> **Task**:
When you reach the line containing "Definition token_extent (r" in the records below, start copying exactly, and stop once you have copied the line containing "let opener := match".

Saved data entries
(* ===== verification/Lint.v ===== *)
(** * Lint

    [internal/lint/lint.go]: the performance lints, a lexical whitelist over the
    renderings of a query.  A pass returns the reports in the order in which it
    adds them to the collector.  [strings.ToUpper] is an argument. *)

From S2P Require Import Prelude Dialect Template Render Diagnostics Frontend Catalog Resolved.

Definition CodePerfNoLintUnused : bytes := bs "SQLETCHL006".

(** ** Collection and suppression *)

Definition perfKey : Type := bytes * nat * nat.
Definition key_of (d : Diagnostic) : perfKey := (DCode d, SStart (DSpan d), SEnd (DSpan d)).

Record perfCollector := mkCollector { pc_seen : gset perfKey; pc_diags : list Diagnostic }.
Definition newPerfCollector : perfCollector := mkCollector ∅ [].

Definition add (c : perfCollector) (d : Diagnostic) : perfCollector :=
  if decide (key_of d ∈ pc_seen c) then c else mkCollector ({[key_of d]} ∪ pc_seen c) (pc_diags c ++ [d]).

(** The order of [finish]: span, then code. *)
Definition finish_less (a b : Diagnostic) : bool :=
  if negb (Nat.eqb (SStart (DSpan a)) (SStart (DSpan b))) then Nat.ltb (SStart (DSpan a)) (SStart (DSpan b))
  else if negb (Nat.eqb (SEnd (DSpan a)) (SEnd (DSpan b))) then Nat.ltb (SEnd (DSpan a)) (SEnd (DSpan b))
  else bytes_ltb (DCode a) (DCode b).

Definition unused_nolint (a : NoLint) : Diagnostic :=
  WithHintf "remove %s from the @nolint directive" [AStr (NLCode a)]
    (Warnf CodePerfNoLintUnused (NLSpan a)
       "@nolint %s suppresses nothing: the lint does not fire on this query, and a stale suppression would hide its next regression"
       [AStr (NLCode a)]).

Definition finish (q : QueryTemplate) (c : perfCollector) (owned : list bytes) : list Diagnostic :=
  let fired : gset bytes := list_to_set (DCode <$> pc_diags c) in
  let judged := base.filter (fun a => NLCode a ∈ owned) (QNoLints q) in
  let allowed : gset bytes := list_to_set (NLCode <$> judged) in
  SliceStable finish_less
    ((unused_nolint <$> base.filter (fun a => NLCode a ∉ fired) judged)
     ++ base.filter (fun d => DCode d ∉ allowed) (pc_diags c)).

(** ** The tokens of a rendering *)

Record ptok := mkPtok { pt_tok : Token; pt_depth : nat; pt_upper : bytes; pt_param : bytes }.

Definition pkind (t : ptok) : TokenKind := Kind (pt_tok t).
Definition is_kind (ks : list TokenKind) (t : ptok) : bool := bool_decide (pkind t ∈ ks).
Definition isIdent (l : list bytes) (t : ptok) : bool := is_kind [KindIdent] t && one_of l (pt_upper t).
Definition has_text (l : list bytes) (t : ptok) : bool := one_of l (Text (pt_tok t)).
Definition has_param (t : ptok) : bool := negb (bool_decide (pt_param t = [])).

Section lint.
Context (ToUpper : bytes -> bytes) (profile : LexerProfile).

(** The body of the token loop, from a depth and a number of question marks. *)
Fixpoint ptoks (ParamsSeq : list bytes) (toks : list Token) (depth question : nat) : option (list ptok) :=
  match toks with
  | [] => Some []
  | tok :: toks =>
      if is_trivia (Kind tok) then ptoks ParamsSeq toks depth question
      else
        match Kind tok with
        | KindIdent => cons (mkPtok tok depth (ToUpper (Text tok)) []) <$> ptoks ParamsSeq toks depth question
        | KindLParen => cons (mkPtok tok depth [] []) <$> ptoks ParamsSeq toks (S depth) question
        | KindRParen => cons (mkPtok tok (depth - 1) [] []) <$> ptoks ParamsSeq toks (depth - 1) question
        | KindPositionalParam =>
            let '(idx, question) :=
              match Text tok with
              | "$"%char :: digits => (match Atoi digits with Some n => (n - 1)%Z | None => (-1)%Z end, question)
              | _ => (Z.of_nat question, S question)
              end in
            if (idx <? 0)%Z then None
            else
              match ParamsSeq !! Z.to_nat idx with
              | None => None
              | Some param => cons (mkPtok tok depth [] param) <$> ptoks ParamsSeq toks depth question
              end
        | _ => cons (mkPtok tok depth [] []) <$> ptoks ParamsSeq toks depth question
        end
  end.

(** [None]: the rendering does not lex or its placeholders disagree with its
    parameters. *)
Definition lexRendering (r : Rendering) : option (list ptok) :=
  match tokens (RSQL r) with
  | (_, Some _) => None
  | (toks, None) => ptoks (RParamsSeq r) toks 0 0
  end.

(** The template bytes of a token. *)
Definition token_extent (r : Rendering) (t : ptok) : option (nat * nat) :=
  let '(s, synth) := ToTemplate (RMap r) (Start (pt_tok t)) in
  if synth then if has_param t then Some (s, s + 1 + length (pt_param t)) else None
  else
    let '(last, synthEnd) := ToTemplate (RMap r) (End (pt_tok t) - 1) in
    if synthEnd then None else Some (s, last + 1).

Fixpoint hull (r : Rendering) (toks : list ptok) (acc : option (nat * nat)) : option (nat * nat) :=
  match toks with
  | [] => acc
  | t :: toks =>
      match token_extent r t with
      | None => None
      | Some (s, e) =>
          hull r toks (Some match acc with None => (s, e) | Some (a, b) => (Nat.min s a, Nat.max e b) end)
      end
  end.

Definition templateSpan (q : QueryTemplate) (r : Rendering) (toks : list ptok) : option Span :=
  '(s, e) ← hull r toks None; Some (mkSpan (SFile (QHeaderSpan q)) s e).

(** ** Predicate positions *)

(** [clauseEnders]: they end a predicate at the depth they appear. *)
Definition clauseEnders : list bytes := words
  ["GROUP"; "ORDER"; "HAVING"; "LIMIT"; "OFFSET"; "FETCH"; "WINDOW"; "RETURNING";
   "UNION"; "INTERSECT"; "EXCEPT"; "JOIN"; "INNER"; "LEFT"; "RIGHT"; "FULL"; "CROSS";
   "NATURAL"; "STRAIGHT_JOIN"; "FOR"; "LOCK"; "DO"; "USING"; "SELECT"; "FROM"; "SET";
   "VALUES"; "QUALIFY"]%string.
(** [boolOpeners]: after them a parenthesis opens a boolean group. *)
Definition boolOpeners : list bytes := words ["WHERE"; "ON"; "AND"; "OR"; "NOT"]%string.

(** What [predicateContexts] keeps of a depth; the slices grow with [false] and 0. *)
Record level := mkLevel { lv_active : bool; lv_top : bool; lv_filter : bool; lv_conflict : bool; lv_cases : nat }.
Definition level0 : level := mkLevel false false false false 0.
Definition levels : Type := gmap nat level.
Definition at_level (m : levels) (d : nat) : level := default level0 (m !! d).
Definition set_level (d : nat) (f : level -> level) (m : levels) : levels := <[d := f (at_level m d)]> m.

Definition open_group (prev : option ptok) (d : nat) (m : levels) : levels :=
  let opener := match prev with Some p => isIdent boolOpeners p || is_kind [KindLParen] p | None => false end in
  let inner := lv_active (at_level m d) && Nat.eqb (lv_cases (at_level m d)) 0 && opener in
  let filter := match prev with Some p => isIdent (words ["FILTER"]%string) p | None => false end in
  set_level (S d) (fun l => mkLevel inner (inner && lv_top (at_level m d)) filter (lv_conflict l) 0) m.

(** The switch of [predicateContexts] at a token between its neighbours. *)
Definition pred_step (prev : option ptok) (t : ptok) (next : option ptok) (m : levels) : levels :=
  let d := pt_depth t in
  if is_kind [KindLParen] t then open_group prev d m
  else if isIdent (words ["WHERE"]%string) t then
    if lv_filter (at_level m d) || lv_conflict (at_level m d) then m
    else set_level d (fun l => mkLevel true (Nat.eqb d 0) (lv_filter l) (lv_conflict l) (lv_cases l)) m
  else if isIdent (words ["ON"]%string) t then
    let upsert := match next with Some n => isIdent (words ["CONFLICT"; "DUPLICATE"]%string) n | None => false end in
    set_level d (fun l => mkLevel (negb upsert) (negb upsert && Nat.eqb d 0) (lv_filter l) (upsert || lv_conflict l) (lv_cases l)) m
  else if is_kind [KindSemicolon] t then
    set_level d (fun l => mkLevel false false (lv_filter l) false (lv_cases l)) m
  else if isIdent clauseEnders t || is_kind [KindComma] t then
    set_level d (fun l => mkLevel false false (lv_filter l) (lv_conflict l) (lv_cases l)) m
  else if isIdent (words ["CASE"]%string) t then
    set_level d (fun l => mkLevel (lv_active l) (lv_top l) (lv_filter l) (lv_conflict l) (S (lv_cases l))) m
  else if isIdent (words ["END"]%string) t then
    set_level d (fun l => mkLevel (lv_active l) (lv_top l) (lv_filter l) (lv_conflict l) (lv_cases l - 1)) m
  else m.

(** Per token, whether it is in a predicate and in one of the statement's own. *)
Fixpoint pred_loop (prev : option ptok) (toks : list ptok) (m : levels) : list (bool * bool) :=
  match toks with
  | [] => []
  | t :: rest =>
      let m := pred_step prev t (head rest) m in
      let l := at_level m (pt_depth t) in
      let pred := lv_active l && Nat.eqb (lv_cases l) 0 in
      (pred, pred && lv_top l) :: pred_loop (Some t) rest m
  end.
Definition predicateContexts (toks : list ptok) : list (bool * bool) := pred_loop None toks ∅.

(** ** Comparisons and their operands *)

Definition comparisonOps : list bytes := words ["="; "<>"; "!="; "<"; ">"; "<="; ">="]%string.

(** [comparisonAt], given the neighbours; empty when there is no comparison. *)
Definition comparisonAt (prev : option ptok) (t : ptok) (next : option ptok) : bytes :=
  if is_kind [KindOperator] t && has_text comparisonOps t then bs "op"
  else if negb (isIdent (words ["LIKE"; "ILIKE"; "IN"; "BETWEEN"]%string) t) then []
  else if match prev with Some p => isIdent (words ["NOT"]%string) p | None => false end then []
  else if bool_decide (pt_upper t = bs "IN") && negb (match next with Some n => is_kind [KindLParen] n | None => false end) then []
  else pt_upper t.

Definition operandBoundaries : list bytes := words
  ["AND"; "OR"; "NOT"; "WHERE"; "ON"; "WHEN"; "THEN"; "ELSE"; "END"; "CASE";
   "IS"; "ESCAPE"; "COLLATE"; "LIKE"; "ILIKE"; "IN"; "BETWEEN"]%string.
(* ===== verification/LintTheorems.v ===== *)
(** * LintTheorems

    The lints report exactly what they find and the directives leave, and what
    they find is what they say. *)

From Stdlib Require Import Sorted.
From S2P Require Import Prelude Dialect Template Render Diagnostics Frontend Catalog Resolved Lint.

(** ** Collection *)

(** The first finding of its code and span. *)
Definition first_of (raw : list Diagnostic) (d : Diagnostic) : Prop :=
  exists pre post, raw = pre ++ d :: post /\ key_of d ∉ key_of <$> pre.

Lemma first_of_elem raw d : first_of raw d -> d ∈ raw.
Proof. intros (pre & post & -> & _). set_solver. Qed.

Lemma collect_seen raw c : pc_seen c = list_to_set (key_of <$> pc_diags c) ->
  pc_seen (foldl add c raw) = list_to_set (key_of <$> pc_diags (foldl add c raw)).
Proof.
  revert c. induction raw as [|d raw IH]; intros c Hc; cbn; [done|]. apply IH. unfold add.
  destruct (decide (key_of d ∈ pc_seen c)); [done|]. cbn. rewrite Hc, fmap_app, list_to_set_app_L. cbn. set_solver.
Qed.

Lemma collect_snoc raw d : foldl add newPerfCollector (raw ++ [d]) = add (foldl add newPerfCollector raw) d.
Proof. by rewrite foldl_app. Qed.

Abbreviation collected raw := (pc_diags (foldl add newPerfCollector raw)).

Lemma seen_collected raw d : key_of d ∈ pc_seen (foldl add newPerfCollector raw) <-> key_of d ∈ key_of <$> collected raw.
Proof. rewrite (collect_seen raw newPerfCollector eq_refl). apply elem_of_list_to_set. Qed.

Lemma collected_keys raw k : k ∈ key_of <$> collected raw <-> k ∈ key_of <$> raw.
Proof.
  induction raw as [|d raw IH] using rev_ind; [done|]. rewrite collect_snoc, fmap_app, elem_of_app, <- IH. unfold add.
  destruct (decide _) as [H|H].
  - apply seen_collected in H. cbn. rewrite list_elem_of_singleton. naive_solver.
  - cbn. rewrite fmap_app, elem_of_app. done.
Qed.

Lemma collected_first raw d : d ∈ collected raw <-> first_of raw d.
Proof.
  revert d. induction raw as [|d0 raw IH] using rev_ind; intros d.
  { split; [set_solver|]. by intros ([|? ?] & ? & ? & ?). }
  rewrite collect_snoc. unfold add.
  assert (Hs : first_of (raw ++ [d0]) d <-> first_of raw d \/ (d = d0 /\ key_of d0 ∉ key_of <$> raw)).
  { split.
    - intros (pre & post & E & H). destruct post as [|x post _] using rev_ind.
      + apply app_inj_tail in E as [-> ->]. by right.
      + rewrite app_comm_cons, app_assoc in E. apply app_inj_tail in E as [-> ->]. left. by exists pre, post.
    - intros [(pre & post & -> & H)|[-> H]].
      + exists pre, (post ++ [d0]). split; [by rewrite <- app_assoc|done].
      + by exists raw, []. }
  rewrite Hs, <- IH. destruct (decide _) as [H|H]; rewrite seen_collected, collected_keys in H.
  - naive_solver.
  - cbn. rewrite elem_of_app, list_elem_of_singleton. naive_solver.
Qed.

Lemma collected_nodup raw : NoDup (key_of <$> collected raw).
Proof.
  induction raw as [|d raw IH] using rev_ind; [constructor|]. rewrite collect_snoc. unfold add.
  destruct (decide _) as [H|H]; [done|]. rewrite seen_collected in H. cbn. rewrite fmap_app. apply list.NoDup_app.
  split; [done|]. split; [|apply NoDup_singleton]. intros k Hk ->%list_elem_of_singleton. done.
Qed.

Lemma collected_codes raw c : c ∈ DCode <$> collected raw <-> c ∈ DCode <$> raw.
Proof.
  rewrite !list_elem_of_fmap. split.
  - intros (d & -> & H). exists d. split; [done|]. by apply first_of_elem, collected_first.
  - intros (d & -> & H). assert (key_of d ∈ key_of <$> collected raw) as Hk by (apply collected_keys; set_solver).
    apply list_elem_of_fmap in Hk as (d' & E & Hd'). exists d'. split; [|done]. by injection E.
Qed.

(** ** The order of reports *)

Definition finish_le (a b : Diagnostic) : Prop := finish_less b a = false.

Lemma finish_less_spec a b : finish_less a b = true <->
  SStart (DSpan a) < SStart (DSpan b) \/
  (SStart (DSpan a) = SStart (DSpan b) /\
   (SEnd (DSpan a) < SEnd (DSpan b) \/ (SEnd (DSpan a) = SEnd (DSpan b) /\ bytes_ltb (DCode a) (DCode b) = true))).
Proof.
  unfold finish_less. destruct (Nat.eqb_spec (SStart (DSpan a)) (SStart (DSpan b))) as [E|E]; cbn [negb].
  - destruct (Nat.eqb_spec (SEnd (DSpan a)) (SEnd (DSpan b))) as [F|F]; cbn [negb].
    + rewrite E, F. naive_solver lia.
    + rewrite Nat.ltb_lt. naive_solver lia.
  - rewrite Nat.ltb_lt. naive_solver lia.
Qed.

Lemma finish_less_le a b : finish_less a b = true -> finish_le a b.
Proof.
  intros H. unfold finish_le. destruct (finish_less b a) eqn:E; [|done]. rewrite finish_less_spec in *.
  destruct H as [H|[H [H'|[H' H2]]]], E as [E|[E [E'|[E' E2]]]]; try lia.
  pose proof (bytes_ltb_trans _ _ _ H2 E2) as Hc. by rewrite bytes_ltb_irrefl in Hc.
Qed.

Lemma bytes_ltb_total_order a b : bytes_ltb a b = true \/ a = b \/ bytes_ltb b a = true.
Proof. destruct (bytes_ltb a b) eqn:E1; [by left|]. destruct (bytes_ltb b a) eqn:E2; [by right; right|]. right; left. by apply bytes_ltb_total. Qed.

Lemma finish_le_trans a b c : finish_le a b -> finish_le b c -> finish_le a c.
Proof.
  unfold finish_le. rewrite <- !not_true_iff_false, !finish_less_spec. intros H1 H2 [H3|[H3 [H4|[H4 H5]]]]; [lia..|].
  assert (SStart (DSpan b) = SStart (DSpan a)) as E by lia. assert (SEnd (DSpan b) = SEnd (DSpan a)) as F by lia.
  destruct (bytes_ltb_total_order (DCode b) (DCode c)) as [K|[K|K]].
  - apply H1. right. split; [done|right]. split; [done|]. by eapply bytes_ltb_trans.
  - apply H1. right. split; [done|right]. split; [done|]. by rewrite K.
  - apply H2. right. split; [lia|right]. split; [lia|done].
Qed.

(** ** Suppression *)

(** What [finish] keeps, for findings whose codes the pass owns. *)
Lemma finish_elem q raw owned d : (forall d, d ∈ raw -> DCode d ∈ owned) ->
  d ∈ finish q (foldl add newPerfCollector raw) owned <->
  (first_of raw d /\ forall a, a ∈ QNoLints q -> NLCode a <> DCode d) \/
  (exists a, a ∈ QNoLints q /\ NLCode a ∈ owned /\ (forall d', d' ∈ raw -> DCode d' <> NLCode a) /\ d = unused_nolint a).
Proof.
  intros Hown. unfold finish. rewrite SliceStable_perm, elem_of_app, list_elem_of_fmap. split.
  - intros [(a & -> & Ha)|H].
    + right. exists a. rewrite !list.list_elem_of_filter in Ha. destruct Ha as (Hf & Ho & Ha). split; [done|]. split; [done|]. split; [|done].
      intros d' Hd' E. apply Hf, elem_of_list_to_set. apply collected_codes. rewrite <- E. set_solver.
    + left. rewrite list.list_elem_of_filter in H. destruct H as [H Hd]. apply collected_first in Hd. split; [done|].
      intros a Ha E. apply H, elem_of_list_to_set, list_elem_of_fmap. exists a. split; [done|].
      apply list.list_elem_of_filter. split; [|done]. rewrite E. by apply Hown, first_of_elem.
  - intros [[Hd H]|(a & Ha & Ho & Hf & ->)].
    + right. apply list.list_elem_of_filter. split; [|by apply collected_first].
      intros (a & E & Ha)%elem_of_list_to_set%list_elem_of_fmap. apply list.list_elem_of_filter in Ha as [_ Ha]. by apply (H a).
    + left. exists a. split; [done|]. rewrite !list.list_elem_of_filter. split; [|done].
      intros E%elem_of_list_to_set. rewrite collected_codes, list_elem_of_fmap in E. destruct E as (d' & E & Hd'). by apply (Hf d' Hd').
Qed.

Lemma finish_sorted q c owned : StronglySorted finish_le (finish q c owned).
Proof. apply SliceStable_sorted; [exact finish_le_trans|exact finish_less_le]. Qed.

(** A place has one finding, and only findings of a code are reported under it. *)
Lemma finish_nodup q raw owned :
  NoDup (key_of <$> base.filter (fun d => DCode d <> CodePerfNoLintUnused) (finish q (foldl add newPerfCollector raw) owned)).
Proof.
  unfold finish. rewrite SliceStable_perm, list.filter_app, fmap_app.
  assert (forall l, base.filter (fun d => DCode d <> CodePerfNoLintUnused) (unused_nolint <$> l) = []) as ->.
  { intros l. induction l as [|a l IH]; [done|]. cbn [fmap list_fmap]. rewrite list.filter_cons_False; [done|]. intros H. by apply H. }
  eapply sublist_NoDup; [apply collected_nodup|]. apply fmap_sublist.
  etransitivity; apply sublist_filter.
Qed.

(** ** What the passes find *)

(** Reports that never fail a run, with codes of a list. *)
Definition lints (owned : list bytes) (ds : list Diagnostic) : Prop :=
  forall d, d ∈ ds -> DSeverity d = Warning /\ DCode d ∈ owned.

Lemma lints_nil owned : lints owned [].
Proof. intros d H. by apply not_elem_of_nil in H. Qed.
Lemma lints_app owned ds1 ds2 : lints owned ds1 -> lints owned ds2 -> lints owned (ds1 ++ ds2).
Proof. intros H1 H2 d [H|H]%elem_of_app; auto. Qed.
Lemma lints_concat owned (l : list (list Diagnostic)) : (forall ds, ds ∈ l -> lints owned ds) -> lints owned (concat l).
Proof. intros H d (ds & Hds & Hd)%list_elem_of_In%in_concat. apply list_elem_of_In in Hds, Hd. by apply (H ds). Qed.
Lemma lints_one owned d : DSeverity d = Warning -> DCode d ∈ owned -> lints owned [d].
Proof. intros H1 H2 d' ->%list_elem_of_singleton. done. Qed.
#[local] Hint Resolve lints_nil lints_app lints_one : core.

Section passes.
Context (ToUpper : bytes -> bytes) (profile : LexerProfile) (q : QueryTemplate).

(** The codes of the reports at a place. *)
Definition placed_codes : list bytes := [CodePerfWrappedColumn; CodePerfLeadingLike; CodePerfOffsetPaging].

Lemma reportWrapped_lints r ops : lints placed_codes (reportWrapped q r ops).
Proof. unfold reportWrapped. destruct (templateSpan q r ops); [|auto]. apply lints_one; [done|]. by left. Qed.
Lemma reportLike_lints r kind ops : lints placed_codes (reportLike q r kind ops).
Proof. unfold reportLike. destruct (templateSpan q r ops); [|auto]. apply lints_one; [done|]. by right; left. Qed.
Lemma reportOffset_lints r ops : lints placed_codes (reportOffset q r ops).
Proof. unfold reportOffset. destruct (templateSpan q r ops); [|auto]. apply lints_one; [done|]. by do 2 right; left. Qed.
#[local] Hint Resolve reportWrapped_lints reportLike_lints reportOffset_lints : core.

Lemma lint_predicate_lints r toks i p : lints placed_codes (lint_predicate q r toks i p).
Proof.
  unfold lint_predicate, lint_comparison. destruct p; [|auto]. destruct (comparison toks i) as [[[kind lo] ro]|]; [|auto].
  apply lints_app; repeat case_match; auto.
Qed.

Lemma lintPredicates_lints r toks pc : lints placed_codes (lintPredicates q r toks pc).
Proof.
  apply lints_concat. intros ds H. apply list_elem_of_lookup in H as (i & H).
  rewrite list_lookup_imap in H. apply fmap_Some in H as (p & _ & ->). apply lint_predicate_lints.
Qed.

> **Output**:
Definition token_extent (r : Rendering) (t : ptok) : option (nat * nat) :=
  let '(s, synth) := ToTemplate (RMap r) (Start (pt_tok t)) in
  if synth then if has_param t then Some (s, s + 1 + length (pt_param t)) else None
  else
    let '(last, synthEnd) := ToTemplate (RMap r) (End (pt_tok t) - 1) in
    if synthEnd then None else Some (s, last + 1).

Fixpoint hull (r : Rendering) (toks : list ptok) (acc : option (nat * nat)) : option (nat * nat) :=
  match toks with
  | [] => acc
  | t :: toks =>
      match token_extent r t with
      | None => None
      | Some (s, e) =>
          hull r toks (Some match acc with None => (s, e) | Some (a, b) => (Nat.min s a, Nat.max e b) end)
      end
  end.

Definition templateSpan (q : QueryTemplate) (r : Rendering) (toks : list ptok) : option Span :=
  '(s, e) ← hull r toks None; Some (mkSpan (SFile (QHeaderSpan q)) s e).

(** ** Predicate positions *)

(** [clauseEnders]: they end a predicate at the depth they appear. *)
Definition clauseEnders : list bytes := words
  ["GROUP"; "ORDER"; "HAVING"; "LIMIT"; "OFFSET"; "FETCH"; "WINDOW"; "RETURNING";
   "UNION"; "INTERSECT"; "EXCEPT"; "JOIN"; "INNER"; "LEFT"; "RIGHT"; "FULL"; "CROSS";
   "NATURAL"; "STRAIGHT_JOIN"; "FOR"; "LOCK"; "DO"; "USING"; "SELECT"; "FROM"; "SET";
   "VALUES"; "QUALIFY"]%string.
(** [boolOpeners]: after them a parenthesis opens a boolean group. *)
Definition boolOpeners : list bytes := words ["WHERE"; "ON"; "AND"; "OR"; "NOT"]%string.

(** What [predicateContexts] keeps of a depth; the slices grow with [false] and 0. *)
Record level := mkLevel { lv_active : bool; lv_top : bool; lv_filter : bool; lv_conflict : bool; lv_cases : nat }.
Definition level0 : level := mkLevel false false false false 0.
Definition levels : Type := gmap nat level.
Definition at_level (m : levels) (d : nat) : level := default level0 (m !! d).
Definition set_level (d : nat) (f : level -> level) (m : levels) : levels := <[d := f (at_level m d)]> m.

Definition open_group (prev : option ptok) (d : nat) (m : levels) : levels :=
  let opener := match prev with Some p => isIdent boolOpeners p || is_kind [KindLParen] p | None => false end in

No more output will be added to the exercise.